Ignoring the fact that ‘trained Marxist’ is very odd phrasing, she also says they are “super-versed on ideological theories”, so one would assume Marxist theory is just one area that they’ve studied.
It helps to take the entire statement verbatim and see what's going on within each part of the whole.
"We actually do have an ideological frame. Myself, and Alicia in particular, are trained organisers. We are trained Marxists. We are super versed on ideological theories."
Parse that statement in the simple, standard way, and you get this:
We have a frame
That frame is Marxism
We are well read on ideological theories
What happens in the middle is she conflates "organising" with Marxism. In that conflation, she gives the game away -- when she refers to "organising", she means revolutionary action informed by Marxist theory.
Which is to say, they're "trained mobilisers". They're simply following a 1-2-3 framework for inciting Socialist revolution. It's as easy as that.
(Don't get me wrong, though, it's most certainly wrapped up inside a worthy cause.)
The verbal commitment to Marxism appearing
before the statement about being educated places it as a point of focus. In fact, it's the only ideology mentioned
explicitly.
This is an ownership claim made before widening the net to say "we're very educated on other ideologies
too".
I mean, you could argue that she simply didn't put her statement across in a particularly clear way (though that appears to be a hallmark of this movement), so let's offer the benefit of the doubt.
But I don't think that's the case here. Arguing that they might not be a Socialist organisation at this point is like the wilfully ignorant in America who continue to say the DSA "isn't really Socialist" and "doesn't want to remove Capitalism" even though both are quite plainly stated on their website.
I can't find the specifics anymore as it was around 2017 or so when I fell out with the movement over their manifesto. This was the early days and I wanted to know more, with the intention of donating to the cause.
Unfortunately, that cause included a commitment to increasing teachings to children in black churches of "Jesus as a revolutionary". It was said in a few more words, as you'd imagine, but boiled down to using religious indoctrination to create generations of disaffected, budding insurgents (that's perhaps too harsh a word).
The site has obviously gone through multiple iterations since then, so I'd probably need to scour online commentary to find it and can't be bothered rotting my brain with that at this point, lol.
Regardless, it was very easy to put two and two together then and see that the entire thing is about control. Not liberation, not protection, not cohesion. Control, within and without.
And it's no surprise, then, that the whole thing has devolved into a religious type of fervour. Nearly every day on social media I watch people viciously gaslight, bully, belittle and accuse even their closest friends if they dare open their mouths to even question a tenet of the faith.
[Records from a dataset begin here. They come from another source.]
(* ===== verification/Loops.v ===== *)
(** * Arrays and counted loops

    Array accesses that are undefined out of bounds, loops over index
    sequences that stop at the first failure, and the lemma that replaces
    such a loop by a fold over the elements it visits. *)

From S2P Require Import Prelude.
Local Open Scope Z_scope.

(** [a[i]], and [a[i] = v]. *)
Definition idx {A} (a : list A) (i : nat) : res A :=
  match a !! i with Some x => Ok x | None => UB end.

Definition upd {A} (a : list A) (i : nat) (v : A) : res (list A) :=
  if decide (i < length a)%nat then Ok (<[i:=v]> a) else UB.

(** [for (i : ixs) s = body(i, s)]. *)
Fixpoint for_each {I S} (ixs : list I) (body : I → S → res S) (s : S) : res S :=
  match ixs with [] => Ok s | i :: ixs => s' ← body i s; for_each ixs body s' end.

(** [for (i : ixs) if (test(i)) return true; return false]. *)
Fixpoint any_of {I} (ixs : list I) (test : I → res bool) : res bool :=
  match ixs with
  | [] => Ok false
  | i :: ixs => b ← test i; if b : bool then Ok true else any_of ixs test
  end.

(** [for (i : ixs) if (!test(i)) return false; return true]. *)
Fixpoint all_of {I} (ixs : list I) (test : I → res bool) : res bool :=
  match ixs with
  | [] => Ok true
  | i :: ixs => b ← test i; if b : bool then all_of ixs test else Ok false
  end.

(** The indices [0, ..., n - 1] of a loop that counts up, and the indices
    [n - 1, ..., 0] of one that counts down. *)
Definition up (n : Z) : list nat := seq 0 (Z.to_nat n).
Definition down (n : Z) : list nat := rev (seq 0 (Z.to_nat n)).

(** [parallel_for] and the loop over its statuses: all bodies run, and the
    first error is returned. *)
Fixpoint parallel_for {S : Type} (l : list (M S unit)) : M S unit := fun s =>
  match l with
  | [] => (Ok (), s)
  | m :: l =>
      match m s with
      | (Ok _, s) => parallel_for l s
      | (Err c e, s) =>
          match parallel_for l s with (UB, s) => (UB, s) | (_, s) => (Err c e, s) end
      | (UB, s) => (UB, s)
      end
  end.

Lemma idx_ok {A} (a : list A) i x : a !! i = Some x → idx a i = Ok x.
Proof. unfold idx. by intros ->. Qed.

Lemma idx_inv {A} (a : list A) i x : idx a i = Ok x → a !! i = Some x.
Proof. unfold idx. case_match; by intros [= ->]. Qed.

Lemma upd_ok {A} (a : list A) i v : (i < length a)%nat → upd a i v = Ok (<[i:=v]> a).
Proof. intros. unfold upd. by rewrite decide_True. Qed.

Lemma up_zlen {A} (l : list A) : up (zlen l) = seq 0 (length l).
Proof. unfold up, zlen. by rewrite Nat2Z.id. Qed.

Lemma for_each_app {I S} (l k : list I) (f : I → S → res S) s :
  for_each (l ++ k) f s = (s' ← for_each l f s; for_each k f s').
Proof.
  revert s. induction l as [|i l IH]; intros s; [done|]. simpl.
  destruct (f i s); [apply IH|done|done].
Qed.

(** A loop over the indices of a list is the loop over its elements. *)
Lemma for_each_seq {A S} (es : list A) (f : nat → S → res S) (g : A → S → res S) i0 s :
  (∀ k e s, es !! k = Some e → f (i0 + k)%nat s = g e s) →
  for_each (seq i0 (length es)) f s = for_each es g s.
Proof.
  revert i0 s. induction es as [|e es IH]; intros i0 s Hf; [done|]. simpl.
  rewrite <- (Hf 0%nat e s eq_refl), Nat.add_0_r. destruct (f i0 s); [|done..].
  apply IH. intros k e' s' Hk. rewrite Nat.add_succ_l, <- Nat.add_succ_r. by apply Hf.
Qed.

Lemma for_each_up {A S} (es : list A) (f : nat → S → res S) (g : A → S → res S) n s :
  n = zlen es → (∀ k e s, es !! k = Some e → f k s = g e s) →
  for_each (up n) f s = for_each es g s.
Proof. intros -> Hf. rewrite up_zlen. by apply for_each_seq. Qed.

Lemma for_each_rev_seq {A S} (es : list A) (f : nat → S → res S) (g : A → S → res S) i0 s :
  (∀ k e s, es !! k = Some e → f (i0 + k)%nat s = g e s) →
  for_each (rev (seq i0 (length es))) f s = for_each (rev es) g s.
Proof.
  revert i0 s. induction es as [|e es IH]; intros i0 s Hf; [done|]. simpl.
  rewrite !for_each_app. rewrite (IH (Datatypes.S i0)).
  - destruct (for_each (rev es) g s) as [s'| |]; [|done..]. unfold mbind. simpl.
    by rewrite <- (Hf 0%nat e s' eq_refl), Nat.add_0_r.
  - intros k e' s' Hk. rewrite Nat.add_succ_l, <- Nat.add_succ_r. by apply Hf.
Qed.

Lemma for_each_down {A S} (es : list A) (f : nat → S → res S) (g : A → S → res S) n s :
  n = zlen es → (∀ k e s, es !! k = Some e → f k s = g e s) →
  for_each (down n) f s = for_each (rev es) g s.
Proof. intros -> Hf. unfold down, zlen. rewrite Nat2Z.id. by apply for_each_rev_seq. Qed.

(** A loop whose body succeeds on every element. *)
Lemma for_each_ok {A S} (es : list A) (g : A → S → res S) (h : A → S → S) s :
  (∀ e s, e ∈ es → g e s = Ok (h e s)) → for_each es g s = Ok (foldl (λ s e, h e s) s es).
Proof.
  revert s. induction es as [|e es IH]; intros s Hg; [done|]. simpl.
  rewrite Hg by left. unfold mbind. simpl. apply IH. intros. apply Hg. by right.
Qed.

(** Loops whose body succeeds and keeps an invariant. *)
Lemma for_each_keeps {I S} (P : S → Prop) (l : list I) (f : I → S → res S) s :
  P s → (∀ i s, i ∈ l → P s → ∃ s', f i s = Ok s' ∧ P s') → ∃ s', for_each l f s = Ok s' ∧ P s'.
Proof.
  revert s. induction l as [|i l IH]; intros s Hs Hf; [by exists s|]. simpl.
  destruct (Hf i s) as (s' & -> & Hs'); [left|done|]. cbn [mbind res_bind]. apply IH; [done|]. intros. apply Hf; [by right|done].
Qed.

Lemma for_each_steps {S} (P : nat → S → Prop) n (f : nat → S → res S) s :
  P 0%nat s → (∀ k s, (k < n)%nat → P k s → ∃ s', f k s = Ok s' ∧ P (Datatypes.S k) s') → ∃ s', for_each (seq 0 n) f s = Ok s' ∧ P n s'.
Proof.
  intros H0 Hf. assert (∀ m, (m ≤ n)%nat → ∃ s', for_each (seq 0 m) f s = Ok s' ∧ P m s') as H; [|by apply H].
  induction m as [|m IH]; intros Hm; [by exists s|]. destruct IH as (s' & E & Hs'); [lia|].
  rewrite seq_S, for_each_app, E. cbn [mbind res_bind for_each Nat.add]. destruct (Hf m s') as (s2 & -> & H2); [lia|done|]. by exists s2.
Qed.

Lemma parallel_for_keeps {S : Type} (P : S → Prop) (l : list (M S unit)) s :
  P s → (∀ m s, m ∈ l → P s → ∃ s', m s = (Ok (), s') ∧ P s') → ∃ s', parallel_for l s = (Ok (), s') ∧ P s'.
Proof.
  revert s. induction l as [|m l IH]; intros s Hs Hm; [by exists s|]. simpl.
  destruct (Hm m s) as (s' & -> & Hs'); [left|done|]. apply IH; [done|]. intros. apply Hm; [by right|done].
Qed.

(** [mapM] on outcomes. *)
Lemma mapM_ok {A B} (f : A → res B) (l : list A) (k : list B) :
  Forall2 (λ a b, f a = Ok b) l k → mapM f l = Ok k.
Proof. induction 1 as [|a b l k E _ IH]; [done|]. simpl. rewrite E. simpl. by rewrite IH. Qed.

Lemma mapM_same {X Y : Type} (f g : X → res Y) l : (∀ x, x ∈ l → f x = g x) → mapM f l = mapM g l.
Proof.
  induction l as [|x l IH]; intros H; [done|]. simpl. rewrite H by left. destruct (g x); [|done..]. simpl.
  rewrite IH; [done|]. intros. apply H. by right.
Qed.

Lemma mapM_total {A B} (f : A → res B) (l : list A) : (∀ x, x ∈ l → ∃ y, f x = Ok y) → ∃ k, mapM f l = Ok k.
Proof.
  induction l as [|x l IH]; intros H; [by exists []|]. destruct (H x) as [y Hy]; [by left|].
  destruct IH as [k Hk]; [intros; apply H; by right|]. exists (y :: k). simpl. rewrite Hy. simpl. by rewrite Hk.
Qed.

Lemma mapM_up {A B} (es : list A) (f : nat → res B) (g : A → B) n :
  n = zlen es → (∀ k e, es !! k = Some e → f k = Ok (g e)) → mapM f (up n) = Ok (g <$> es).
Proof.
  intros -> Hf. rewrite up_zlen. apply mapM_ok, Forall2_same_length_lookup.
  split; [by rewrite length_seq, length_fmap|]. intros k i b Hi Hb.
  apply lookup_seq in Hi as [-> Hk]. apply list_lookup_fmap_Some in Hb as (e & -> & He). by apply Hf.
Qed.

Lemma all_of_spec {I} (ixs : list I) (test : I → res bool) (p : I → bool) :
  (∀ i, i ∈ ixs → test i = Ok (p i)) → all_of ixs test = Ok (forallb p ixs).
Proof.
  induction ixs as [|i ixs IH]; intros H; [done|]. simpl. rewrite H by left. unfold mbind. simpl.
  destruct (p i); [apply IH; intros; apply H; by right|done].
Qed.

Lemma all_of_seq {A} (es : list A) (f : nat → res bool) (g : A → res bool) i0 :
  (∀ k e, es !! k = Some e → f (i0 + k)%nat = g e) → all_of (seq i0 (length es)) f = all_of es g.
Proof.
  revert i0. induction es as [|e es IH]; intros i0 Hf; [done|]. simpl.
  rewrite <- (Hf 0%nat e eq_refl), Nat.add_0_r. destruct (f i0) as [[]| |]; [|done..]. unfold mbind. simpl.
  apply IH. intros k e' Hk. rewrite Nat.add_succ_l, <- Nat.add_succ_r. by apply Hf.
Qed.

Lemma all_of_up {A} (es : list A) (f : nat → res bool) (g : A → res bool) n :
  n = zlen es → (∀ k e, es !! k = Some e → f k = g e) → all_of (up n) f = all_of es g.
Proof. intros -> Hf. rewrite up_zlen. by apply all_of_seq. Qed.

(** The middle of an array. *)
Lemma idx_mid {A} (l : list A) x k : idx (l ++ x :: k) (length l) = Ok x.
Proof. by apply idx_ok, list_lookup_middle. Qed.

Lemma upd_mid {A} (l : list A) x y k i : length l = i → upd (l ++ x :: k) i y = Ok (l ++ y :: k).
Proof.
  intros <-. rewrite upd_ok by (rewrite length_app; simpl; lia).
  by rewrite <- (Nat.add_0_r (length l)), insert_app_r.
Qed.

(** ** What a loop that succeeds says *)

Lemma mapM_inv {A B} (f : A → res B) l k : mapM f l = Ok k → Forall2 (λ a b, f a = Ok b) l k.
Proof.
  revert k. induction l as [|a l IH]; intros k E; simpl in E; [injection E as <-; constructor|].
  apply bind_ok in E as (b & Eb & E). apply bind_ok in E as (k' & Ek & [= <-]). constructor; [done|by apply IH].
Qed.

Lemma slice_of_seq {A} (l : list A) j n k : mapM (idx l) (seq j n) = Ok k → k = take n (drop j l).
Proof.
  intros E%mapM_inv. apply list_eq. intros i. destruct (decide (i < n)%nat) as [Hlt|Hge].
  - rewrite lookup_take_lt, lookup_drop by done. destruct (Forall2_lookup_l _ _ _ i (j + i)%nat E) as (f & -> & Hf%idx_inv); [|done].
    by apply lookup_seq_lt.
  - rewrite lookup_take_ge by lia. apply lookup_ge_None. apply Forall2_length in E. rewrite length_seq in E. lia.
Qed.

Lemma any_of_false {I} (l : list I) t : any_of l t = Ok false → ∀ i, i ∈ l → t i = Ok false.
Proof.
  induction l as [|x l IH]; intros E i Hi; [by apply elem_of_nil in Hi|]. simpl in E.
  apply bind_ok in E as (b & Eb & E). destruct b; [done|]. apply elem_of_cons in Hi as [->|Hi]; auto.
Qed.

Lemma all_of_true {I} (l : list I) t : all_of l t = Ok true → ∀ i, i ∈ l → t i = Ok true.
Proof.
  induction l as [|x l IH]; intros E i Hi; [by apply elem_of_nil in Hi|]. simpl in E.
  apply bind_ok in E as (b & Eb & E). destruct b; [|done]. apply elem_of_cons in Hi as [->|Hi]; auto.
Qed.

(** ** Numerals in a mixed base *)

(** A digit with its radix. *)
Abbreviation digit := (Z * Z)%type.

Fixpoint vol (ds : list digit) : Z :=
  match ds with [] => 1 | (_, r) :: ds => r * vol ds end.

Fixpoint position (ds : list digit) : Z :=
  match ds with [] => 0 | (x, r) :: ds => x + r * position ds end.

Definition in_grid (ds : list digit) : Prop := Forall (λ d, 0 ≤ d.1 < d.2) ds.

Lemma vol_app l k : vol (l ++ k) = vol l * vol k.
Proof. induction l as [|[x r] l IH]; simpl; rewrite ?IH; lia. Qed.

Lemma vol_rev l : vol (rev l) = vol l.
Proof. induction l as [|[x r] l IH]; [done|]. simpl. rewrite vol_app, IH. simpl. lia. Qed.

Lemma position_app l k : position (l ++ k) = position l + vol l * position k.
Proof. induction l as [|[x r] l IH]; simpl; rewrite ?IH; lia. Qed.

Lemma vol_pos ds : in_grid ds → 0 < vol ds.
Proof. induction 1 as [|[x r] ds Hd _ IH]; simpl in *; nia. Qed.

Lemma position_bound ds : in_grid ds → 0 ≤ position ds < vol ds.
Proof.
  induction 1 as [|[x r] ds Hd Hds IH]; simpl in *; [lia|]. pose proof (vol_pos ds Hds). nia.
Qed.

Lemma in_grid_rev ds : in_grid ds → in_grid (rev ds).
Proof. apply Forall_rev. Qed.

(** Cells of the same grid at the same position are the same cell. *)
Lemma position_inj ds es : in_grid ds → in_grid es → ds.*2 = es.*2 →
  position ds = position es → ds = es.
Proof.
  intros Hd. revert es. induction Hd as [|[x r] ds Hx Hds IH]; intros [|[y q] es] He E Ep;
    [done|discriminate E|discriminate E|].
  injection E as -> E. inversion He as [|? ? Hy Hes]; subst. simpl in *.
  destruct (Z.div_mod_unique q (position ds) (position es) x y) as [Ep' ->]; [lia..|].
  f_equal. by apply IH.
Qed.

(** Every position is the position of a cell. *)
Lemma position_surj rs n : Forall (λ r, 0 < r) rs → 0 ≤ n < vol (pair 0 <$> rs) →
  ∃ ds, ds.*2 = rs ∧ in_grid ds ∧ position ds = n.
Proof.
  intros Hr. revert n. induction Hr as [|r rs H0 _ IH]; intros n Hn.
  - exists []. simpl in *. split_and!; [done|constructor|lia].
  - change (vol (pair 0 <$> r :: rs)) with (r * vol (pair 0 <$> rs)) in Hn. pose proof (Z.mod_pos_bound n r H0). pose proof (Z.div_mod n r ltac:(lia)).
    destruct (IH (n / r)) as (ds & E & Hds & Ep).
    { split; [apply Z.div_pos; lia|apply Z.div_lt_upper_bound; lia]. }
    exists ((n mod r, r) :: ds). split_and!; [by rewrite fmap_cons, E|by constructor|].
    simpl. rewrite Ep. lia.
Qed.

(** The same with the most significant digit first. *)
Lemma fmap_rev {A B} (f : A → B) l : f <$> rev l = rev (f <$> l).
Proof. induction l as [|x l IH]; [done|]. simpl rev. rewrite fmap_app, IH. done. Qed.

Lemma position_rev_inj ds es : in_grid ds → in_grid es → ds.*2 = es.*2 →
  position (rev ds) = position (rev es) → ds = es.
Proof.
  intros Hd He E Ep. rewrite <- (rev_involutive ds), <- (rev_involutive es). f_equal.
  apply position_inj; [by apply in_grid_rev..|by rewrite !fmap_rev, E|done].
Qed.

Lemma position_rev_surj rs n : Forall (λ r, 0 < r) rs → 0 ≤ n < vol (pair 0 <$> rs) →
  ∃ ds, ds.*2 = rs ∧ in_grid ds ∧ position (rev ds) = n.
Proof.
  intros Hr Hn. destruct (position_surj (rev rs) n) as (ds & E & Hg & Ep).
  - by apply Forall_rev.
  - by rewrite fmap_rev, vol_rev.
  - exists (rev ds). split_and!; [by rewrite fmap_rev, E, rev_involutive|by apply in_grid_rev|].
    by rewrite rev_involutive.
Qed.

(** A lower bound on the volume. *)
Lemma vol_suffix l k : in_grid (l ++ k) → vol k ≤ vol (l ++ k).
Proof.
  intros [Hl Hk]%Forall_app. rewrite vol_app. pose proof (vol_pos l Hl). pose proof (vol_pos k Hk). nia.
Qed.

Lemma vol_prefix l k : in_grid (l ++ k) → vol l ≤ vol (l ++ k).
Proof.
  intros [Hl Hk]%Forall_app. rewrite vol_app. pose proof (vol_pos l Hl). pose proof (vol_pos k Hk). nia.
Qed.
Their so-called critical thinking is the least critical I've ever seen outside of more established fundamentalist dogma.
I've been extremely anti-theist for most of my life, studied religions, cults and the psychology that maintains them, and can spot this stuff a mile away.
But this isn't necessarily the fault of the BLM movement itself. It's caused by the genuine problems raised by that movement now coming packaged along with a monstrous form of (almost pop) Critical Theory, especially race. This will not end well, and at this point one has to assume that utter destabilisation is actually the goal -- because there's no way anyone with two functioning brain cells can think fostering division and hyper-awareness inside an already exhausted and anxious population (the result of loosening the reins too much on Capitalist exploitation) can lead to anything but a firestorm.
Still, you have to give it to them. They've played a blinder in getting it established. In some respects, this "new awakening" has plenty of positive changes it could usher in. Sadly, it appears to have taken the more ugly path in terms of communication and interpersonal relations with "non-believers" -- and once that happens, it's usually a downward spiral.